Overall and I say this as respectfully as I can convey here on this forum, I’m sensing a bit of an ivory tower, “trust us, it will be fine” approach here. In a world where we don’t trust but verify, knowing that a team of experienced validators are there to verify seems like it would be very beneficial for the reasons stated above.

1 Like

We seem to have a huge misunderstanding. Alpenglow is not relying on “altruism” any more than any other blockchain (including Solana right now). I’m also super willing to listen to validators, and I’m actually looking forward to our meeting tomorrow.

1 Like

I don’t think separate SIMDs for testnet and mainnet are necessary or sensible, a SIMD should be a complete technical description of a proposal that can be implemented on its own by a competent developer, that is the purpose of the SIMD process.

Separately but adjacent, the governance process is to obtain stake-weighted approval (current implementation) to deploy a significant change to the chain’s economics, security, core programs, etc.

The current approach appears to be one governance proposal for Votor, and one governance proposal for Rotor, which I think is fine. The SIMD title (both in the SIMD PR and the SIMD file) are unfortunately not specific enough as they just say “Alpenglow” and this is generally understood to include both Votor and Rotor. However the SIMD body does specify what the scope is and that it excludes Rotor, therefore while not optimally expressed I think it is clear that this proposal and the SIMD refer to Votor only. I’d encourage updated wording to the SIMD to further clarify this.

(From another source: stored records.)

(* ===== verification/DbusExample.v ===== *)
(** * The daemon with the simulator

    The daemon run with the simulator engine ([stratisd --sim]) on concrete calls: the states reached are instances of what is proved of
    the D-Bus in [DbusSim] and [DbusTypes]. *)
From stdpp Require Import base list gmap sets strings pretty.
From Stdlib Require Import ZArith Lia.
From S2P Require Import Prelude External Json Table Actions Shared SimEngine SimInvariant EngineApi Dbus DbusMethods DbusTree DbusSteps DbusTypes DbusSpec DbusDaemon SimApi DbusSim.

Definition ex_uuids (i : nat) : Z := Z.of_nat i + 1.
Definition ex_fds (fd : Z) : res (list Z) * res Z := (Ok [97; 98], Ok 0).
Lemma ex_uuids_inj i j : ex_uuids i = ex_uuids j → i = j.
Proof. unfold ex_uuids. lia. Qed.
Lemma ex_fds_ok fd : command_ok (SetKey [] (ex_fds fd).1 (ex_fds fd).2).
Proof. split; [vm_compute; discriminate|discriminate]. Qed.

#[local] Instance ExUuid : UuidFormat := hex_instance.
#[local] Instance ExTraits : Traits := SimTraits ex_uuids (λ _, 7) (λ _, 1600000000) ex_fds (λ _, str "2020-09-13T12:26:40Z") uuid_simple.
#[local] Instance ExInv : EngineInv := SimInv ex_uuids (λ _, 7) (λ _, 1600000000) ex_fds (λ _, str "2020-09-13T12:26:40Z") uuid_simple.
#[local] Instance ExLaws : EngineLaws := SimLaws ex_uuids (λ _, 7) (λ _, 1600000000) ex_fds (λ _, str "2020-09-13T12:26:40Z") uuid_simple ex_uuids_inj ex_fds_ok.
#[local] Instance ExJson : JsonText := {| json_from_str _ := None; json_to_string _ := [] |}.

Lemma sim_implements_engine_witness : (∀ i j, ex_uuids i = ex_uuids j → i = j) ∧ EngineLaws ∧ EngineNames.
Proof.
  split; [exact ex_uuids_inj|].
  exact (sim_implements_engine ex_uuids (λ _, 7) (λ _, 1600000000) ex_fds (λ _, str "2020-09-13T12:26:40Z") uuid_simple ex_uuids_inj ex_fds_ok).
Defined.

#[local] Notation sim_start := (DbusSim.sim_start ex_uuids (λ _, 7) (λ _, 1600000000) ex_fds (λ _, str "2020-09-13T12:26:40Z") uuid_simple).
#[local] Notation sim_reachable := (DbusSim.sim_reachable ex_uuids (λ _, 7) (λ _, 1600000000) ex_fds (λ _, str "2020-09-13T12:26:40Z") uuid_simple).

(** the steps of a list of events *)
Fixpoint run (evs : list Event) (d : Daemon) : Daemon := match evs with [] => d | ev :: evs => run evs (step ev d).2 end.
Definition roomb (d d' : Daemon) : bool := next_index (d_ctx d) + n_adds (c_queue (d_ctx d')) - n_adds (c_queue (d_ctx d)) <? 2 ^ 64.
Fixpoint rooms (evs : list Event) (d : Daemon) : bool := match evs with [] => true | ev :: evs => roomb d (step ev d).2 && rooms evs (step ev d).2 end.
Lemma events_reachable evs : ∀ d, sim_reachable d → rooms evs d = true → sim_reachable (run evs d).
Proof.
  induction evs as [|ev evs IH]; intros d Hd Hr; [done|]. cbn in Hr. apply andb_true_iff in Hr as [Hroom Hr]. apply IH; [|done].
  apply sim_stepped; [done|]. by apply Z.ltb_lt.
Qed.
Lemma events_run evs : ∀ d, runs d → runs (run evs d).
Proof. induction evs as [|ev evs IH]; intros d Hd; [done|]. by apply IH, runs_step. Qed.

Definition ex_no_str : DVal := DStruct [DBool false; DStr []].
Definition ex_create_pool : Message := mkMessage STRATIS_BASE_PATH MANAGER_INTERFACE_NAME_3_0 "CreatePool"
  [DStr (str "pool"); DStruct [DBool false; DU16 0]; DArray [DStr (str "/dev/a"); DStr (str "/dev/b")]; ex_no_str;
   DStruct [DBool false; DStruct [DStr []; DStr []]]].
Definition ex_create_fs : Message :=
  mkMessage (object_path_of 0) POOL_INTERFACE_NAME_3_0 "CreateFilesystems" [DArray [DStr (str "fs")]].
Definition ex_destroy_fs : Message :=
  mkMessage (object_path_of 0) POOL_INTERFACE_NAME_3_0 "DestroyFilesystems" [DArray [DPath (object_path_of 3)]].
Definition ex_destroy_pool : Message :=
  mkMessage STRATIS_BASE_PATH MANAGER_INTERFACE_NAME_3_0 "DestroyPool" [DPath (object_path_of 0)].

Definition ex_start : Daemon := (sim_start 0).2.
(** a pool with two devices and a filesystem; the request for the filesystem is still queued *)
Definition ex_events : list Event := [Call ex_create_pool; Process; Process; Process; Call ex_create_fs].
Definition ex_daemon : Daemon := run ex_events ex_start.
Lemma example_reachable : sim_reachable ex_daemon.
Proof. apply events_reachable; [apply sim_started|vm_compute; done]. Qed.

(** the filesystem appears, and goes together with its pool *)
Example ex_objects : length (c_queue (d_ctx ex_daemon)) = 1%nat ∧ size (d_tree ex_daemon) = 7%nat ∧ size (drained ex_daemon) = 8%nat ∧
  size (drained (run [Process; Call ex_destroy_fs; Process; Call ex_destroy_pool; Finish 0] ex_daemon)) = 4%nat.
Proof. vm_compute. done. Qed.

(** the pool is gone and its removal not queued yet: the tree still has it, and the tree handler waits *)
Definition ex_destroyed : Daemon := run [Process; Call ex_destroy_fs; Process; Call ex_destroy_pool] ex_daemon.
Lemma ex_destroyed_reachable : sim_reachable ex_destroyed.
Proof. apply events_reachable; [exact example_reachable|vm_compute; done]. Qed.
Example ex_between : size (drained ex_destroyed) = 7%nat ∧ (e_pools (c_engine (d_ctx ex_destroyed)) = [] ∧ length (d_late ex_destroyed) = 1%nat) ∧
  (step Process ex_destroyed).1 = OIdle ∧
  size (apply_actions (d_late ex_destroyed).*1 (drained ex_destroyed)) = 4%nat.
Proof. vm_compute. done. Qed.

Lemma dbus_tree_mirrors_engine_witness : sim_reachable ex_destroyed ∧
  mirror (ent (c_engine (d_ctx ex_destroyed))) (apply_actions (d_late ex_destroyed).*1 (drained ex_destroyed)).
Proof.
  split; [exact ex_destroyed_reachable|]. exact (proj2 (dbus_tree_mirrors_engine _ _ _ _ _ _ ex_uuids_inj ex_fds_ok ex_destroyed ex_destroyed_reachable)).
Defined.

Lemma dbus_never_panics_witness : sim_reachable ex_destroyed ∧ crashed (sim_start 0).1 = false ∧
  panicked (step (Call ex_destroy_pool) ex_destroyed).1 = false.
Proof.
  split; [exact ex_destroyed_reachable|].
  split; [exact (proj1 (dbus_never_panics _ _ _ _ _ _ ex_uuids_inj ex_fds_ok) 0%nat)|].
  exact (proj2 (dbus_never_panics _ _ _ _ _ _ ex_uuids_inj ex_fds_ok) ex_destroyed (Call ex_destroy_pool) ex_destroyed_reachable).
Defined.

(** an infinite execution: the filesystem is created and the tree handler runs on *)
Definition ex_ev (i : nat) : Event := match i with 1%nat => Call ex_create_fs | _ => Process end.
Fixpoint ex_sigma (i : nat) : Daemon :=
  match i with O => run [Call ex_create_pool; Process; Process] ex_start | S i => (step (ex_ev i) (ex_sigma i)).2 end.

Lemma ex_no_late i : d_late (ex_sigma (2 + i)) = [].
Proof.
  induction i as [|i IH]; [vm_compute; done|]. cbn [Nat.add ex_sigma] in *. change (ex_ev (S (S i))) with Process. cbn [step]. rewrite IH.
  destruct (c_queue _) as [|a q]; [done|]. by destruct (process_dbus_action _ _) as [[r t] l].
Qed.
Lemma dbus_eventually_shown_witness : execution ex_sigma ex_ev ∧ fair ex_sigma ex_ev ∧
  ∃ j, (2 ≤ j)%nat ∧ mirror (λ r s, ent (c_engine (d_ctx (ex_sigma 2))) r s ∨ owed (ex_sigma 2) r s) (d_tree (ex_sigma j)).
Proof.
  assert (execution ex_sigma ex_ev) as Hσ by done.
  assert (fair ex_sigma ex_ev) as Hf by (intros i; exists (2 + i)%nat; split; [lia|split; [done|apply ex_no_late]]).
  split; [exact Hσ|]. split; [exact Hf|]. apply (dbus_eventually_shown _ _ _ _ _ _ ex_uuids_inj ex_fds_ok ex_sigma ex_ev 2); [|exact Hσ|exact Hf|].
  - apply events_reachable; [apply sim_started|vm_compute; done].
  - intros k Hk. apply Z.ltb_lt. destruct k as [|[|k]]; [vm_compute; done|vm_compute; done|lia].
Defined.

Definition ex_idle : Daemon := run [Process] ex_daemon.
Lemma ex_idle_reachable : sim_reachable ex_idle.
Proof. apply events_reachable; [exact example_reachable|vm_compute; done]. Qed.

Lemma get_managed_objects_exact_witness : sim_reachable ex_idle ∧ c_queue (d_ctx ex_idle) = [] ∧ ∃ l : list (DVal * DVal),
  handle (d_tree ex_idle) (mkMessage STRATIS_BASE_PATH "org.freedesktop.DBus.ObjectManager" "GetManagedObjects" []) (d_ctx ex_idle)
    = (Val (append1 (DDict l)), d_ctx ex_idle) ∧ NoDup l.*1.
Proof.
  assert (c_queue (d_ctx ex_idle) = []) as Hq by (vm_compute; reflexivity).
  split; [exact ex_idle_reachable|]. split; [exact Hq|].
  destruct (get_managed_objects_exact _ _ _ _ _ _ ex_uuids_inj ex_fds_ok ex_idle ex_idle_reachable Hq) as (l & Hl & Hnd & _). exists l. split; [exact Hl|exact Hnd].
Defined.

Definition ex_reply : Reply := append3 (DStruct [DBool true; DArray [uuid_str 4]]) OK OK_STRING.
Lemma ex_handled : (handle (d_tree ex_idle) ex_destroy_fs (d_ctx ex_idle)).1 = Val ex_reply.
Proof. vm_compute. reflexivity. Qed.
Lemma ex_idle_runs : runs ex_idle.
Proof. apply events_run, events_run, runs_start. Qed.
Lemma dbus_replies_typed_witness : find_method (d_tree ex_idle) ex_destroy_fs = Some destroy_filesystems_method ∧
  replies (out_args destroy_filesystems_method) ex_reply = true.
Proof.
  assert (find_method (d_tree ex_idle) ex_destroy_fs = Some destroy_filesystems_method) as Hm by (vm_compute; reflexivity). split; [exact Hm|].
  apply (dbus_replies_typed ex_idle ex_destroy_fs destroy_filesystems_method ex_reply (handle (d_tree ex_idle) ex_destroy_fs (d_ctx ex_idle)).2 ex_idle_runs Hm);
    [|discriminate]. left. rewrite <- ex_handled. apply surjective_pairing.
Defined.

(** renaming a pool is announced as if it were a filesystem: the property changed is one of the interface of filesystems *)
Definition ex_rename_pool : Message := mkMessage (object_path_of 0) POOL_INTERFACE_NAME_3_0 "SetName" [DStr (str "new")].
Lemma pool_rename_signal : (step Process (run [Call ex_rename_pool; Finish 0] ex_idle)).1 =
  OSignals [PropertiesChanged (object_path_of 0) FILESYSTEM_INTERFACE_NAME_3_0 [(FILESYSTEM_NAME_PROP, DStr (str "new"))] [FILESYSTEM_DEVNODE_PROP]].
Proof. vm_compute. reflexivity. Qed.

Yes, I would second what @laine said. I want to make sure the governance process helps us to get a signal from the validator operators, but I don’t think it should gate testing or development of a new feature. There are plenty of times when the code for a SIMD is started before the SIMD is accepted. I think that’s fine as long as all breaking changes are SIMDs.

Secondly, I will say that Alpenglow is only special in the sense that it is a very important change to the protocol. I think more specificity on certain points would be helpful.

Here are concrete rule text suggestions to harden SIMD-0326 against latency griefing and vote manipulation:

  • Reward timeliness: boost for 80% fast-path, reduced if only 60%.

  • Late vote decay: linear down to zero after ~150 ms.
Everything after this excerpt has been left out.